**ASSIGNED TASK**
The answer must be an exact reproduction of the lines from the start of the records below through the line containing "split; intros *;", and nothing more.

[MATERIAL TO PROCESS]

(** One committed expiry, whether or not the lease still exists. *)
Lemma expire_post f i : fsm_wf f -> room f 1 -> is_u64 i ->
  let g := post (FSM_Apply f (NewExpireLeaseCmd i)) in
  fsm_wf g /\ room g 1 /\
  (forall j, leases g !! j = if decide (j = i) then None else leases f !! j) /\
  (forall nm l, locks g !! nm = Some l <-> locks f !! nm = Some l /\ Lock_LeaseID l <> i).
Proof.
  intros Hwf Hroom Hi. cbn zeta.
  change (FSM_Apply f (NewExpireLeaseCmd i)) with (applyExpireLease f (Some (mkExpireLease i 0))).
  destruct (leases f !! i) as [s|] eqn:Hs.
  - rewrite (applyExpireLease_spec f (Some (mkExpireLease i 0)) s Hs). cbn [post leases locks].
    destruct (wf_leases f Hwf i s Hs) as [Hid _ _ _].
    split; [by apply (fsm_step_wf f), (step_expire f i s)|]. split; [exact Hroom|]. rewrite Hid. split.
    + intros j. rewrite lookup_delete. by destruct (decide (i = j)), (decide (j = i)).
    + intros nm l. by rewrite map_lookup_filter_Some.
  - unfold applyExpireLease. cbn [ExpireLease_GetLeaseId EL_LeaseId]. rewrite Hs. cbn [post].
    split_and!; [done|done|..].
    + intros j. case_decide; by subst.
    + intros nm l. split; [|by intros [? _]]. intros Hl. split; [done|]. intros <-.
      destruct (wf_locks f Hwf nm l Hl) as [_ (s&Hs'&_) _]. congruence.
Qed.

Lemma expireClaimed_fsm n ids : commits_at_once -> Forall is_u64 ids -> fsm_wf (fsm n) -> room (fsm n) 1 ->
  (forall j, leases (fsm (expireClaimed n ids)) !! j = if decide (j ∈ ids) then None else leases (fsm n) !! j) /\
  (forall nm l, locks (fsm (expireClaimed n ids)) !! nm = Some l <->
     locks (fsm n) !! nm = Some l /\ Lock_LeaseID l ∉ ids).
Proof.
  intros Hcom. revert n. induction ids as [|i ids IH]; intros n Hids Hwf Hroom; cbn [expireClaimed].
  { split; intros *; [done|]. split; [|by intros [? _]]. intros ?. split; [done|apply not_elem_of_nil]. }
  apply Forall_cons_iff in Hids as [Hi Hids].
  pose proof (Node_Apply_expire n i Hcom Hi) as Hf.
  destruct (expire_post (fsm n) i Hwf Hroom Hi) as (Hwf1&Hr1&Hl1&Hk1). rewrite <-Hf in Hwf1, Hr1, Hl1, Hk1.
  destruct (Node_Apply n (NewExpireLeaseCmd i)) as [n1 r]; cbn in Hwf1, Hr1, Hl1, Hk1 |- *.
  destruct (IH (set_leases n1 (finishExpiry (node_leases n1) i (match r with Ok _ => true | Err _ => false end)))
    Hids Hwf1 Hr1) as [H1 H2]. split.
  - intros j. rewrite H1. cbn. rewrite Hl1.
    destruct (decide (j ∈ ids)), (decide (j = i)), (decide (j ∈ i :: ids)); set_solver.
  - intros nm l. rewrite H2. cbn. rewrite Hk1. set_solver.
Qed.

(** The tick step by step: the leases it claims are the dead ones, and the
    surviving leases and locks are those of live leases. *)
Lemma tick_exact n now
    (Hcom : commits_at_once) (Hc : clock_ok n) (Hmono : is_Some (mono now))
    (Hlead : IsLeader n = true) (Hterm : CurrentTerm (raft n) <> 0)
    (Hwf : tracker_wf (node_off n) (node_leases n)) (Hf : fsm_wf (fsm n)) (Hroom : room (fsm n) 1)
    (Hnone : forall i, expiring_of (syncTerm (node_leases n) (CurrentTerm (raft n)) (Node_Now n now)) i = false) :
  exists n' t ids, leaseExpiryTick n now = Some n' /\
    claimExpired (node_leases n) (CurrentTerm (raft n)) (Node_Now n now) (FSM_Leases (fsm n)) = Some (t, ids) /\
    n' = expireClaimed (set_leases n t) ids /\
    (forall i s, leases (fsm n) !! i = Some s ->
       (alive (node_leases n) (CurrentTerm (raft n)) (Node_Now n now) s).2 = true <-> i ∉ ids) /\
    (forall i s, leases (fsm n') !! i = Some s <->
       leases (fsm n) !! i = Some s /\
       (alive (node_leases n) (CurrentTerm (raft n)) (Node_Now n now) s).2 = true) /\
    (forall nm l, locks (fsm n') !! nm = Some l <->
       locks (fsm n) !! nm = Some l /\ is_Some (leases (fsm n') !! Lock_LeaseID l)).
Proof.
  unfold leaseExpiryTick. rewrite Hlead. cbn [negb].
  pose proof (Node_Now_lockstep n now Hc Hmono) as Hls.
  pose proof (syncTerm_wf _ _ (CurrentTerm (raft n)) _ Hwf Hls) as Hwf0.
  destruct (tr_maps _ _ Hwf0) as [_ Hexp]; [by rewrite syncTerm_term|]. unfold claimExpired.
  destruct (claimLoop_spec _ _ _ (FSM_Leases (fsm n)) [] Hwf0 Hls Hexp) as (t&ids&->&_&_&_&_&_&_&Hin).
  cbn. eexists _, t, ids. split; [done|]. split; [done|]. split; [done|].
  assert (Hdead : forall i s, leases (fsm n) !! i = Some s ->
    (alive (node_leases n) (CurrentTerm (raft n)) (Node_Now n now) s).2 = true <-> i ∉ ids).
  { intros i s Hs. destruct (wf_leases _ Hf i s Hs) as [Hid _ _ _]. unfold alive; cbn.
    rewrite Hnone, (Before_deadline (node_off n)) by done. cbn [negb andb]. rewrite Z.ltb_lt, Hin, Hnone. split.
    - intros Hlt [_ (s'&Hs'&Hid'&Hle)]. apply list_elem_of_fmap in Hs' as ([j s2]&->&Hj%elem_of_range). cbn in *.
      destruct (wf_leases _ Hf j s2 Hj) as [Hj2 _ _ _]. assert (s2 = s) by congruence. subst. lia.
    - intros Hno. apply Z.nle_gt. intros Hle. apply Hno. split; [done|]. exists s. split_and!; [|done|done].
      apply list_elem_of_fmap. exists (i, s). split; [done|]. by apply elem_of_range. }
  assert (Hu : Forall is_u64 ids).
  { apply list.Forall_forall. intros i [_ (s&Hs&<-&_)]%Hin.
    apply list_elem_of_fmap in Hs as ([j s2]&->&Hj%elem_of_range).
    cbn [snd]. destruct (wf_leases _ Hf j s2 Hj) as [-> Hb _ _]. pose proof (wf_next _ Hf). unfold is_u64. lia. }
  destruct (expireClaimed_fsm (set_leases n t) ids Hcom Hu Hf Hroom) as [HL HK]. cbn in HL, HK. split_and!; [done|..].
  - intros i s. rewrite HL. case_decide as Hi.
    + split; [done|]. intros [Hs Ha]. by apply (Hdead i s Hs) in Ha.
    + split; [intros Hs; split; [done|]; by apply (Hdead i s Hs)|by intros [? _]].
  - intros nm l. rewrite HK, HL. split; intros [Hl Hx]; (split; [done|]).
    + rewrite decide_False by done. destruct (wf_locks _ Hf nm l Hl) as [_ (s&->&_) _]. by eexists.
    + case_decide; [|done]. by destruct Hx.
Qed.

[/MATERIAL TO PROCESS]

**OUTPUT OF THE EXERCISE**
(** One committed expiry, whether or not the lease still exists. *)
Lemma expire_post f i : fsm_wf f -> room f 1 -> is_u64 i ->
  let g := post (FSM_Apply f (NewExpireLeaseCmd i)) in
  fsm_wf g /\ room g 1 /\
  (forall j, leases g !! j = if decide (j = i) then None else leases f !! j) /\
  (forall nm l, locks g !! nm = Some l <-> locks f !! nm = Some l /\ Lock_LeaseID l <> i).
Proof.
  intros Hwf Hroom Hi. cbn zeta.
  change (FSM_Apply f (NewExpireLeaseCmd i)) with (applyExpireLease f (Some (mkExpireLease i 0))).
  destruct (leases f !! i) as [s|] eqn:Hs.
  - rewrite (applyExpireLease_spec f (Some (mkExpireLease i 0)) s Hs). cbn [post leases locks].
    destruct (wf_leases f Hwf i s Hs) as [Hid _ _ _].
    split; [by apply (fsm_step_wf f), (step_expire f i s)|]. split; [exact Hroom|]. rewrite Hid. split.
    + intros j. rewrite lookup_delete. by destruct (decide (i = j)), (decide (j = i)).
    + intros nm l. by rewrite map_lookup_filter_Some.
  - unfold applyExpireLease. cbn [ExpireLease_GetLeaseId EL_LeaseId]. rewrite Hs. cbn [post].
    split_and!; [done|done|..].
    + intros j. case_decide; by subst.
    + intros nm l. split; [|by intros [? _]]. intros Hl. split; [done|]. intros <-.
      destruct (wf_locks f Hwf nm l Hl) as [_ (s&Hs'&_) _]. congruence.
Qed.

Lemma expireClaimed_fsm n ids : commits_at_once -> Forall is_u64 ids -> fsm_wf (fsm n) -> room (fsm n) 1 ->
  (forall j, leases (fsm (expireClaimed n ids)) !! j = if decide (j ∈ ids) then None else leases (fsm n) !! j) /\
  (forall nm l, locks (fsm (expireClaimed n ids)) !! nm = Some l <->
     locks (fsm n) !! nm = Some l /\ Lock_LeaseID l ∉ ids).
Proof.
  intros Hcom. revert n. induction ids as [|i ids IH]; intros n Hids Hwf Hroom; cbn [expireClaimed].
  { split; intros *; [done|]. split; [|by intros [? _]]. intros ?. split; [done|apply not_elem_of_nil]. }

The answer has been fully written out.